After a year of research, Hubbell finished her one-woman play. “Witness to Gettysburg” is the fictional story of Hattie Turner, a young Lancaster bride who follows her new husband, an enlistee in the Union Army, to Gettysburg, where he dies on the first day of the three-day battle. Hattie stays through the epic confrontation and its aftermath to hear President Abraham Lincoln’s famed address at the city’s military cemetery five months later.
Hubbell, 66, based her character on a real-life Gettysburg war widow named Hattie Unangst, but most of the plot is historical fiction inspired by her research.
Her first audience was a class of North County eighth-graders. The performance went very well, but Hubbell said she wasn’t prepared for some of the detailed questions that students asked afterward, like what sort of weapons the soldier used, so she had to go back to her books. The play eventually grew from 45 to 70 minutes, and before long there wasn’t a Civil War trivia question that could stump her.
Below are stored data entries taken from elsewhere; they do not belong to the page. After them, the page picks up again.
(* ===== verification/OpenInvariant.v ===== *)
(** An opened connection is well formed.

    [open] writes and reads records in the two buffers it borrowed; whatever the transport
    delivers, and whatever the encoders of the messages do, a handshake that succeeds
    leaves the buffers with their sizes, nothing half written, and keys of the right
    length.  [sized] is the invariant of the encoders, the logic of futures is that of
    ConnectionInvariant. *)

From S2P Require Import Prelude Errors CryptoBuffer ParseBuffer Wire ExtensionData Extensions.
From S2P Require Import CryptoSuite KeySchedule KeyScheduleProps ClientHello Handshake Server.
From S2P Require Import ServerRecords Record WriteBuffer RecordReader ReadBuffer Connection.
From S2P Require Import ClientRecords Blocking ClientData ClientHandshake ClientStream ClientTermination Split.
From S2P Require Import ServerSteps Future AsyncHandshake Asynch AsyncCancel ConnectionInvariant.
From Stdlib Require Import ZArith Lia.
From Stdlib Require Import Strings.Byte.
From stdpp Require Import base list option numbers tactics sets relations.

(** ** Encoders stay in their buffer *)

Definition cb_sized (n : nat) (c : CryptoBuffer) : Prop :=
  cb_wf c /\ capacity c = n /\ (Z.of_nat n < 2 ^ 16)%Z.

(** From a buffer of [n] bytes, a successful [m] leaves a buffer of [n] bytes. *)
Definition sized {E A} (m : M CryptoBuffer E A) : Prop :=
  forall n c, cb_sized n c -> post m c (fun _ => cb_sized n).
(* ===== verification/Hostname.v ===== *)
(** Matching a host name against the names of a certificate (pki.rs).

    [tls_hostname_match_impl] compares one name with the host, byte by byte, with loops
    and indices.  The reference [name_matches] reads both names as lists of labels, as
    RFC 6125 section 6.4.3 does: labels are compared without regard to case, and a first
    label ["*"] stands for exactly one label of the host.  [tls_hostname_match] applies it
    to the names of a certificate; [documented_match] is the rule its doc comment gives
    (section 6.4.4: the common name counts only when there are no DNS names), which the
    code does not follow. *)

From S2P Require Import Prelude Errors KeySchedule.
From Stdlib Require Import ZArith Lia.
From Stdlib Require Import Strings.Byte.
From Stdlib Require Strings.String.
From stdpp Require Import base list option numbers tactics sets.

Import Stdlib.Strings.String.StringSyntax.

(** ** ASCII *)

Definition in_range (lo hi b : byte) : bool :=
  bool_decide (byte_val lo <= byte_val b <= byte_val hi)%Z.

Definition dot : byte := x2e.
Definition star : byte := x2a.

(** [b'a'..=b'z' | b'A'..=b'Z' | b'0'..=b'9' | b'-' | b'.'] *)
Definition host_char (b : byte) : bool :=
  in_range x61 x7a b || in_range x41 x5a b || in_range x30 x39 b
  || bool_decide (b = x2d) || bool_decide (b = dot).

(** the same, with [b'*'] *)
Definition cn_char (b : byte) : bool := host_char b || bool_decide (b = star).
She knows what soldiers ate, how many layers of clothing women wore and how they went to the bathroom, Confederate Gen. Robert E. Lee’s battle strategy and how the town of Gettysburg was forever changed by the battle — the war’s epic turning point that left more than 51,000 soldiers from both armies dead or wounded.
She has since performed the play more than 130 times at schools, women’s clubs, churches, community and senior centers and clubs for genealogy, history and quilting.
“Usually teachers will ask me if I can make my play shorter, then afterward they say ‘what did you do with my kids?’ ” she said.
Jolene Quinn with Maranatha Christian Schools in Rancho Bernardo has seen Hubbell’s performances several times.
She said the school’s eighth-graders especially enjoy the details about the battle and what went on in the Gettysburg hospital and elements of history that aren’t usually found in history books.
“They really enjoyed learning about … how the food was contaminated from the latrine being emptied in the river where the cooks pulled the water to make dinner, how the people did not know about germs, how communication was done with music, how long it took a soldier to heal,” Quinn said. “They liked having the differences between how it was then and now pointed out to them.”
About three years ago, a women’s group asked if Hubbell would consider creating another play about Eleanor Roosevelt. With a script written by Poway playwright Sherrie Colbourn, Hubbell now performs “Tea with Mrs. Roosevelt,” a one-act where she plays the former first lady giving a wide-ranging interview to journalist Lorena Hickok. She has performed that 50-minute play about 20 times.
Hubbell is asked to perform her plays about once or twice a month. On Wednesday, she presented the Roosevelt play for a women’s club in Rancho Bernardo. On Tuesday, she will do the Gettysburg play at Mount Miguel Covenant Village in Spring Valley.
In between performances, she’s developing another vocation that she never imagined. She’s writing two religious-themed books, one on how heroes and celebrities celebrate their faith and another that offers 365 days of grace blessings and scripture for the family dinner table.
“I used to be a big believer in making plans and goals, but I learned that there are other exciting things God has planned for me that I could never have imagined,” she said. “Never in a million years did I ever imagine when I retired that I’d be doing what I am now. But I find it fascinating.”